Your goal — Exactly the lines from the one containing "destruct c; cbn [written" to the last line of the records, inclusive, are to be transcribed; include no others.

Dataset entries —
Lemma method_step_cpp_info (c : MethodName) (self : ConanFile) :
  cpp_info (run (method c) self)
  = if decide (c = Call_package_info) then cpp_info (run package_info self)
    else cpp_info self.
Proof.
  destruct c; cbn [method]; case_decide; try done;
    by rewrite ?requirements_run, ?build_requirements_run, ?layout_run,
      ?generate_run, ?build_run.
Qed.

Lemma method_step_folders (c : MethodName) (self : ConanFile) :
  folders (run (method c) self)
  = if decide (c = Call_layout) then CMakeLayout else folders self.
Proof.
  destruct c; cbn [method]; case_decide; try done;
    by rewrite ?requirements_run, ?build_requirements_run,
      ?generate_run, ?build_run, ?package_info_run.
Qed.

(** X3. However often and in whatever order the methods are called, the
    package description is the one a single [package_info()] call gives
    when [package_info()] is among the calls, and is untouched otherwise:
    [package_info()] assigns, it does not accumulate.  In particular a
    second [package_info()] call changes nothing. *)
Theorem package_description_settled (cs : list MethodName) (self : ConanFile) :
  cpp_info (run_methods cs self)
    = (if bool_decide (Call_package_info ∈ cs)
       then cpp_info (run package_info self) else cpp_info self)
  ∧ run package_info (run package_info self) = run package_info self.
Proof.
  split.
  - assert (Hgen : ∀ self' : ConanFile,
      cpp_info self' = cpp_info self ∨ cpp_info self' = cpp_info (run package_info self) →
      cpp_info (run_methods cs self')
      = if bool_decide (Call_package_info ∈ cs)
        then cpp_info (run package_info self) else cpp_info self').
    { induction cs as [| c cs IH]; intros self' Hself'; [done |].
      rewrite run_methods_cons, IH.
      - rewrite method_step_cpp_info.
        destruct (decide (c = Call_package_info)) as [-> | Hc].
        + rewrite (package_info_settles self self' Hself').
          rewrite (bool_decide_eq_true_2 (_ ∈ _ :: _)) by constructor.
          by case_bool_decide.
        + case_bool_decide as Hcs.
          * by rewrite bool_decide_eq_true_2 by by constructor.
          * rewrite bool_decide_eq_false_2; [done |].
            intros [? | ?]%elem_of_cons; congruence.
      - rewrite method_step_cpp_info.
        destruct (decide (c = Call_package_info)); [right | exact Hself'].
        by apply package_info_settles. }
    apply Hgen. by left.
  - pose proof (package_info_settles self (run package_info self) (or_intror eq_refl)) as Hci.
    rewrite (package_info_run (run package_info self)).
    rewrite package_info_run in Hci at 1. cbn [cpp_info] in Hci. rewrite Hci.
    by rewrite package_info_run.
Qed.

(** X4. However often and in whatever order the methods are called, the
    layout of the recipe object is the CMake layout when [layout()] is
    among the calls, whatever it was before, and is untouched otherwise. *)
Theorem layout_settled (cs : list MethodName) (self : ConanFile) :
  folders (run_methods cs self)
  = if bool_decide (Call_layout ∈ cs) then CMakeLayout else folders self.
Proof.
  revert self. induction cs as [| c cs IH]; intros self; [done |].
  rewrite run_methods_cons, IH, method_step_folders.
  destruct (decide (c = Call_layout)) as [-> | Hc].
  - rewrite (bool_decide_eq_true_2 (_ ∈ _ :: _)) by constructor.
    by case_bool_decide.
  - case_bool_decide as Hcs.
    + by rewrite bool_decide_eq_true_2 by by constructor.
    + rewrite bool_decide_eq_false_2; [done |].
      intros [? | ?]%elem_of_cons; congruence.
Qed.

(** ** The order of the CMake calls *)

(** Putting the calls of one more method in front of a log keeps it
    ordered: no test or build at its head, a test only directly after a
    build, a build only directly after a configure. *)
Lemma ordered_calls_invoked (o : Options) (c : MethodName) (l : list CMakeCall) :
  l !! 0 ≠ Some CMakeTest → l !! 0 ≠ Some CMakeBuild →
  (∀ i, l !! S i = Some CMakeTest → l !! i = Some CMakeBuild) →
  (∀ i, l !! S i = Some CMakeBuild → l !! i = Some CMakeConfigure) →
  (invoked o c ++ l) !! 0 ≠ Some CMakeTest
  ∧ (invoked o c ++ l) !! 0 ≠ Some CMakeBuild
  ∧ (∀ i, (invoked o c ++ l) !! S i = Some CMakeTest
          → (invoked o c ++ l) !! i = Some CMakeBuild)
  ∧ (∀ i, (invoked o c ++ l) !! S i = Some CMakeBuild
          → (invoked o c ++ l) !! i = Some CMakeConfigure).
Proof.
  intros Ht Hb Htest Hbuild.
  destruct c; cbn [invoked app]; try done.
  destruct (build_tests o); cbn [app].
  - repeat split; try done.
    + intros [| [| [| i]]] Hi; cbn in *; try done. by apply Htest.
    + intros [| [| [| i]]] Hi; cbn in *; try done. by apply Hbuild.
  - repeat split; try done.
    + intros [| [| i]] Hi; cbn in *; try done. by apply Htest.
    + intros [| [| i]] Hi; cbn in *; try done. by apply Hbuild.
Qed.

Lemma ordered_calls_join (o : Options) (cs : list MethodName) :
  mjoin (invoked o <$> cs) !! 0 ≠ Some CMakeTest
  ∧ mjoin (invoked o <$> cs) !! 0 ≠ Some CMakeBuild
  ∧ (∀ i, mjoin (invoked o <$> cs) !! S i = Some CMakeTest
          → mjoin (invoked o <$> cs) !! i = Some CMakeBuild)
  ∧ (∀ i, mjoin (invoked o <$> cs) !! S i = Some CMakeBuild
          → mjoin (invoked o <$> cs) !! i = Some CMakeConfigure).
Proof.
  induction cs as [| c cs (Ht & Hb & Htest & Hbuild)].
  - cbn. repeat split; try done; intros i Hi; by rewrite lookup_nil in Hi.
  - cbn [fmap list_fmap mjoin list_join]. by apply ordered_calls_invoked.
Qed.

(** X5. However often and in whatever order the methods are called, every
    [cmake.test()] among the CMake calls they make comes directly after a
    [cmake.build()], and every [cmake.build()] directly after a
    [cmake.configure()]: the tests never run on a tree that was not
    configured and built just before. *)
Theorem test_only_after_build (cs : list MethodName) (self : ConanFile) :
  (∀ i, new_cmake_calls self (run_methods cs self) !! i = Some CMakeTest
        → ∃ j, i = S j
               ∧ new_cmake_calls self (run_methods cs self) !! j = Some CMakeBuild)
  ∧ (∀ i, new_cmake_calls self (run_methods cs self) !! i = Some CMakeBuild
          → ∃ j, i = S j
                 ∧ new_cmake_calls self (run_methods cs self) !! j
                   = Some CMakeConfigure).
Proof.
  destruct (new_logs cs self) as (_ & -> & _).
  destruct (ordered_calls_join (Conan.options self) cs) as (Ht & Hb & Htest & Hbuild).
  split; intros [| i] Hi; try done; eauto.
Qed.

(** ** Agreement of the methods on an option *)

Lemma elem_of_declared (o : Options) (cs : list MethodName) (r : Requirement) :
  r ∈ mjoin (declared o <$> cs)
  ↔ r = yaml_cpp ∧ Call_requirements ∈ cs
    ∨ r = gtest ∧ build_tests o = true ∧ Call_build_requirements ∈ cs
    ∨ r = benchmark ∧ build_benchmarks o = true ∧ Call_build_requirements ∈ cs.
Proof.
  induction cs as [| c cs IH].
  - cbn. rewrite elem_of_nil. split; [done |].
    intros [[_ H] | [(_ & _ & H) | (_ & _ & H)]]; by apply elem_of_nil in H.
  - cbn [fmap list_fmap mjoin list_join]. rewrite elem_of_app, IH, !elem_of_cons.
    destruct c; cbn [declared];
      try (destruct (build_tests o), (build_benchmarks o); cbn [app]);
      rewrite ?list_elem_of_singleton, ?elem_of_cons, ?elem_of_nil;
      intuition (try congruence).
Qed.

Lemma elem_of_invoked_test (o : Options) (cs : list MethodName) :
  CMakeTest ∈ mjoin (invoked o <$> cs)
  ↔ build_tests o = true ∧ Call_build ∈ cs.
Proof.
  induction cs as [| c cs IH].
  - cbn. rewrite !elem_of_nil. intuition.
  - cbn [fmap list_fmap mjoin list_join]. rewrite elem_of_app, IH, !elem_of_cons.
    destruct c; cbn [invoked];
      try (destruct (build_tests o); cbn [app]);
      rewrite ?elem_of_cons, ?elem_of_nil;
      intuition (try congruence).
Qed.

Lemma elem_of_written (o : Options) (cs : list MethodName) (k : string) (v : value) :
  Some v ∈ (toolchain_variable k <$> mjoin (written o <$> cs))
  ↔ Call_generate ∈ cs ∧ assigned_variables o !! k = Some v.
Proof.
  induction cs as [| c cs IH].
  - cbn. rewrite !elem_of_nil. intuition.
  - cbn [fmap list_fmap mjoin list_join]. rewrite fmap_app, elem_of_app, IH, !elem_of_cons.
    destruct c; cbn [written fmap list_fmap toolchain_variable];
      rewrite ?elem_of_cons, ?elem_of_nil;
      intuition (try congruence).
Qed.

Reply to the task —
    destruct c; cbn [written fmap list_fmap toolchain_variable];
      rewrite ?elem_of_cons, ?elem_of_nil;
      intuition (try congruence).
Qed.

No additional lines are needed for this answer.